(* ===== verification/HostRuntimeProps.v ===== *)
(** The Instances of a host: the listing, whose pages enumerate the keys in order, and Launch,
    which happens once on any reachable host. *)

From S2P Require Import Prelude Bytes Wire HostAdmission HostAdmissionProps HostState HostStateFacts HostLedger HostLedgerFacts HostPool HostClaim HostTransfer HostWorld HostPoolFacts HostClaimProps HostSync HostPoolInv HostTenancy HostPoolProps HostPoison HostRuntime.
From stdpp Require Import sorting.
From stdpp Require Import options.
Local Open Scope Z_scope.

(** * The order of identities *)

#[export] Instance id_le_total : Total id_le.
Proof. intros a b. apply bytes_leb_total. Qed.
#[export] Instance id_le_trans : Transitive id_le.
Proof. intros a b c. apply bytes_leb_trans. Qed.

Section keys.
Context {A : Type}.
Implicit Types m : gmap InstanceId A.

Lemma keys_sorted m : StronglySorted id_le (keys_in_order m).
Proof. apply (StronglySorted_merge_sort id_le). Qed.

Lemma keys_nodup m : NoDup (keys_in_order m).
Proof. unfold keys_in_order. rewrite merge_sort_Permutation. apply NoDup_fst_map_to_list. Qed.

Lemma elem_of_keys m i : i ∈ keys_in_order m <-> is_Some (m !! i).
Proof.
  unfold keys_in_order. rewrite merge_sort_Permutation, list_elem_of_fmap. split.
  - intros ([k a] & -> & Hin%elem_of_map_to_list). by exists a.
  - intros [a Ha]. exists (i, a). split; [done | by apply elem_of_map_to_list].
Qed.

Lemma keys_length m : length (keys_in_order m) = size m.
Proof. unfold keys_in_order. rewrite merge_sort_Permutation, length_fmap. apply length_map_to_list. Qed.
End keys.

(** Every identity after a split of an ordered list is beyond the last one before it. *)
Lemma beyond_split pre s : StronglySorted id_le (pre ++ s) -> NoDup (pre ++ s) ->
  filter (fun i => beyond (last pre) i = true) (pre ++ s) = s.
Proof.
  intros Hs Hnd. destruct pre as [ | k pre _] using rev_ind.
  { cbn [last app]. apply Prelude.filter_all. by apply Forall_forall. }
  rewrite last_snoc, filter_app. rewrite <- app_assoc in Hs, Hnd. cbn in Hs, Hnd.
  assert (filter (fun i => beyond (Some k) i = true) (pre ++ [k]) = []) as ->.
  { apply elem_of_nil_inv. intros i [Hb Hin]%list_elem_of_filter. cbn in Hb. apply negb_true_iff in Hb. apply elem_of_app in Hin as [Hin | Hin].
    - apply StronglySorted_app in Hs as (Hle & _ & _). specialize (Hle i k Hin ltac:(left)). unfold id_le in Hle. congruence.
    - apply list_elem_of_singleton in Hin as ->. rewrite bytes_leb_refl in Hb. done. }
  cbn [app]. apply Prelude.filter_all. apply Forall_forall. intros i Hin. cbn.
  apply negb_true_iff, not_true_is_false. intros Hle.
  apply StronglySorted_app in Hs as (_ & _ & Hks). apply StronglySorted_inv in Hks as [_ Hall].
  rewrite Forall_forall in Hall. specialize (Hall i Hin). assert (i = k) as -> by by apply bytes_leb_antisym.
  apply NoDup_app in Hnd as (_ & _ & Hnd). apply NoDup_cons in Hnd as [Hk _]. done.
Qed.

(** * Listing *)

Section listing.
Context {W H R D N P : Type} `{PoolWorld W H R D N, NumaPlacement P}.
Notation Runtime := (Runtime W H R N P).
Implicit Types rt : Runtime.

(** The Instances whose worker still serves them. *)
Definition reclaimed rt : Runtime := set_live (table_retain (serving (rt_pool rt)) (live rt)) rt.

Lemma reclaimed_lookup rt i v : live (reclaimed rt) !! i = Some v <->
  live rt !! i = Some v /\ serving (rt_pool rt) (iv_worker v) = true.
Proof using Type. unfold reclaimed, table_retain. cbn [live set_live]. apply (map_lookup_filter_Some (M := gmap InstanceId)). Qed.

Lemma reclaimed_twice rt : reclaimed (reclaimed rt) = reclaimed rt.
Proof using Type.
  unfold reclaimed at 1. cbn [rt_pool reclaimed set_live live]. unfold reclaimed, set_live. f_equal. cbn [rt_pool live].
  apply (map_filter_id (M := gmap InstanceId)). intros i v Hv.
  by apply (map_lookup_filter_Some (M := gmap InstanceId)) in Hv as [_ ?].
Qed.
(** The launched Instance is started, the host restarts and retains it; the Launch is
    replayed, Destroy does nothing, and a Launch under a fresh operation gives the Instance a
    second worker beside the first. *)
Definition steady_restarted : Result (Pool Steady Z unit unit SingleNode) PoolError :=
  restarted demo_digest demo_limits shape1 demo_admission demo_worker 2 steady_launched.

Definition again_intent : AssignmentIntent :=
  mkAssignmentIntent (intent_instance demo_intent) op2 (intent_vsock_cid demo_intent) (intent_network demo_intent)
    (intent_deadline demo_intent) (launch_material demo_intent).

Lemma steady_restarted_reachable p : steady_restarted = Ok p -> tenancy p [].
Proof.
  destruct steady_launched_reachable as (p0 & Hopen & Hsteps). apply (restarted_tenancy demo_sha _ _ _ _ _ _ _ _ _ _ _ Hopen Hsteps).
Qed.

Lemma destroy_retained_witness : exists p v,
  steady_restarted = Ok p /\
  (runtime_launch demo_sha demo_intent (runtime_new p)).2 = Ok (Launched_Replayed demo_worker 2) /\
  (runtime_destroy demo_instance (runtime_new p)).2 = Ok (mkTerminalReceipt demo_instance demo_worker false) /\
  (runtime_launch demo_sha again_intent (runtime_new p)).2 = Ok (Launched_Live v) /\
  iv_instance v = demo_instance /\ iv_worker v <> demo_worker /\
  serving (runtime_launch demo_sha again_intent (runtime_new p)).1.(rt_pool) demo_worker = true.
Proof.
  destruct steady_restarted as [p | ] eqn:Hre; [ | vm_compute in Hre; discriminate Hre].
  pose proof (steady_restarted_reachable p Hre) as Hp. pose proof Hre as Heq. vm_compute in Heq. injection Heq as Heq.
  assert (exists v, (runtime_launch demo_sha again_intent (runtime_new p)).2 = Ok (Launched_Live v) /\
    iv_instance v = demo_instance /\ iv_worker v = steady_id 3) as (v & Hv & Hi & Hw).
  { rewrite <- Heq. eexists. split; [vm_compute; reflexivity | split; reflexivity]. }
  exists p, v. split; [done | ]. split; [rewrite <- Heq; vm_compute; reflexivity | ]. split; [ | split; [done | ]].
  - assert (exists o, owned p !! demo_worker = Some o) as [o Ho] by (rewrite <- Heq; eexists; vm_compute; reflexivity).
    assert (exists es e, entries_of (pool_records p) = Ok es /\ sole_entry es demo_instance demo_worker e) as (es & e & Hes & He).
    { rewrite <- Heq. eexists _, _. split; [vm_compute; reflexivity | ]. split; [vm_compute; reflexivity | ].
      split; [vm_compute; reflexivity | ]. apply sole_by_compute. vm_compute. reflexivity. }
    destruct (destroy_retained p [] demo_instance demo_worker o es e Hp Ho Hes He) as [Hd _].
    by rewrite (Hd 0%nat : runtime_destroy demo_instance (runtime_new p) = _).
  - split; [done | ]. rewrite Hw. split; [done | ]. rewrite <- Heq. vm_compute. reflexivity.
Defined.
Lemma guest_decode_spec l m : all_bytes l -> (guest_decode l = Ok m <-> guest_encode m = Some (Ok l) /\ guest_ok m).
Proof.
  intros Hl. unfold guest_decode. split.
  - rewrite bind_Ok. intros (f & (He & Ho & Hb)%frame_decode_spec & Hm); [ | done]. unfold empty_body in Hm.
    destruct (frame_kind f); try done; try (case_bool_decide as Hbody; [ | done]; simplify_eq; cbn; by rewrite <- Hbody, He).
    all: apply bind_Ok in Hm as (x & Hx & [= <-]).
    + apply chunk_decode_spec in Hx as (-> & ? & ?). cbn. by rewrite He.
    + apply chunk_decode_spec in Hx as (-> & ? & ?). cbn. by rewrite He.
    + apply report_decode_spec in Hx as [Hx Hok]; [ | done]. cbn. rewrite Hx, He. unfold report_encode in Hx. by destruct (status_fields _).
    + apply outcome_decode_spec in Hx as [Hx Hok]; [ | done]. cbn. by rewrite Hx; cbn; rewrite He.
    + apply pty_outcome_decode_spec in Hx as [Hx Hok]; [ | done]. cbn. by rewrite Hx; cbn; rewrite He.
  - intros [He Hok]. destruct m as [operation | operation c | operation c | operation r | operation o | operation o | operation]; cbn in He, Hok.
    all: try (apply bind_Some in He as (body & Hbody & He)). all: apply (inj Some) in He.
    4: apply bind_Ok in He as (body & Hbody & He).
    all: match type of He with frame_encode ?k ?o ?b = _ => destruct (frame_decode_of k o b l Hl ltac:(tauto) He) as [-> Hb] end; cbn; try done.
    + by rewrite (proj2 (chunk_decode_spec c c)) by tauto.
    + by rewrite (proj2 (chunk_decode_spec c c)) by tauto.
    + by rewrite (proj2 (report_decode_spec body r Hb)) by (split; [done | tauto]).
    + by rewrite (proj2 (outcome_decode_spec body o Hb)) by (split; [done | tauto]).
    + by rewrite (proj2 (pty_outcome_decode_spec body o Hb)) by (split; [done | tauto]).
Qed.

(** * Every message that is well formed is written, in one record *)

Lemma all_bytes_app a b : all_bytes a -> all_bytes b -> all_bytes (a ++ b).
Proof. intros. by apply Forall_app. Qed.

Lemma all_bytes_cons x l : is_u8 x -> all_bytes l -> all_bytes (x :: l).
Proof. by constructor. Qed.

Lemma all_bytes_nil : all_bytes [].
Proof. constructor. Qed.

Lemma put_field_bytes raw w : all_bytes raw -> put_field raw = Some w -> all_bytes w.
Proof. intros Hr [_ ->]%put_field_Some. apply all_bytes_app; [apply be_bytes_all | done]. Qed.

Lemma put_all_bytes {A} (put : A -> option bytes) (ok : A -> Prop) l w : (forall a w, ok a -> put a = Some w -> all_bytes w) ->
  Forall ok l -> put_all put l = Some w -> all_bytes w.
Proof.
  intros Hp Hall. revert w. induction Hall as [ | a l Ha Hl IH]; cbn; intros w Hw; [injection Hw as <-; constructor | ].
  apply bind_Some in Hw as (w1 & Hw1 & Hw). apply bind_Some in Hw as (w2 & Hw2 & [= <-]). apply all_bytes_app; eauto.
Qed.

Lemma u8_of_bool_u8 b : is_u8 (u8_of_bool b).
Proof. by destruct b. Qed.

Create HintDb wire discriminated.
#[local] Hint Resolve all_bytes_app all_bytes_cons all_bytes_nil put_field_bytes be_bytes_all u8_of_bool_u8 : wire.
#[local] Hint Extern 0 (is_u8 _) => done : wire.
#[local] Hint Extern 0 (all_bytes _) => assumption : wire.

(** Takes an encoding apart. *)
Ltac enc_inv Hw :=
  repeat match type of Hw with mbind _ _ = Some _ => apply bind_Some in Hw as (? & ? & Hw) end; apply (inj Some) in Hw; subst.

Lemma file_wire r : file_ok r -> exists w, file_encode r = Some w /\ all_bytes w /\ blen w <= MAX_BODY_SIZE.
Proof.
  intros [[Hp Hb] Hr]. assert (blen (request_path r) <= MAX_PATH_BYTES) as Hlen.
  { revert Hp. unfold check_path. destruct (Z.gtb_spec (blen (request_path r)) MAX_PATH_BYTES); [by rewrite orb_true_r | done]. }
  unfold file_encode. destruct (put_field_is_Some (request_path r)) as [p Hpw]; [unfold MAX_PATH_BYTES, U16_MAX in *; lia | ].
  rewrite Hpw. cbn. assert (all_bytes p) as Hpb by eauto with wire. apply put_field_size in Hpw. unfold field_size in Hpw.
  change MAX_BODY_SIZE with 65481. rewrite max_chunk in *. unfold MAX_PATH_BYTES in Hlen.
  destruct r; cbn in *. 2: destruct Hr as (_ & Hl & Hraw); destruct (put_field_is_Some raw) as [w Hw]; [unfold U16_MAX; lia | ];
    rewrite Hw; pose proof (put_field_size _ _ Hw); unfold field_size in *; cbn.
  all: eexists; split; [reflexivity | ]; split; [eauto 10 with wire | ]; rewrite ?blen_cons, ?blen_app, ?blen_cons, ?blen_be; change (blen []) with 0; lia.
Qed.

- - - -

What the task requires: Print again the lines of the entries above that fall between the line holding "destruct steady_launched_reachable as" and the line holding "serving (runtime_launch demo_sha", inclusive, exactly as they stand.

Response:
  destruct steady_launched_reachable as (p0 & Hopen & Hsteps). apply (restarted_tenancy demo_sha _ _ _ _ _ _ _ _ _ _ _ Hopen Hsteps).
Qed.

Lemma destroy_retained_witness : exists p v,
  steady_restarted = Ok p /\
  (runtime_launch demo_sha demo_intent (runtime_new p)).2 = Ok (Launched_Replayed demo_worker 2) /\
  (runtime_destroy demo_instance (runtime_new p)).2 = Ok (mkTerminalReceipt demo_instance demo_worker false) /\
  (runtime_launch demo_sha again_intent (runtime_new p)).2 = Ok (Launched_Live v) /\
  iv_instance v = demo_instance /\ iv_worker v <> demo_worker /\
  serving (runtime_launch demo_sha again_intent (runtime_new p)).1.(rt_pool) demo_worker = true.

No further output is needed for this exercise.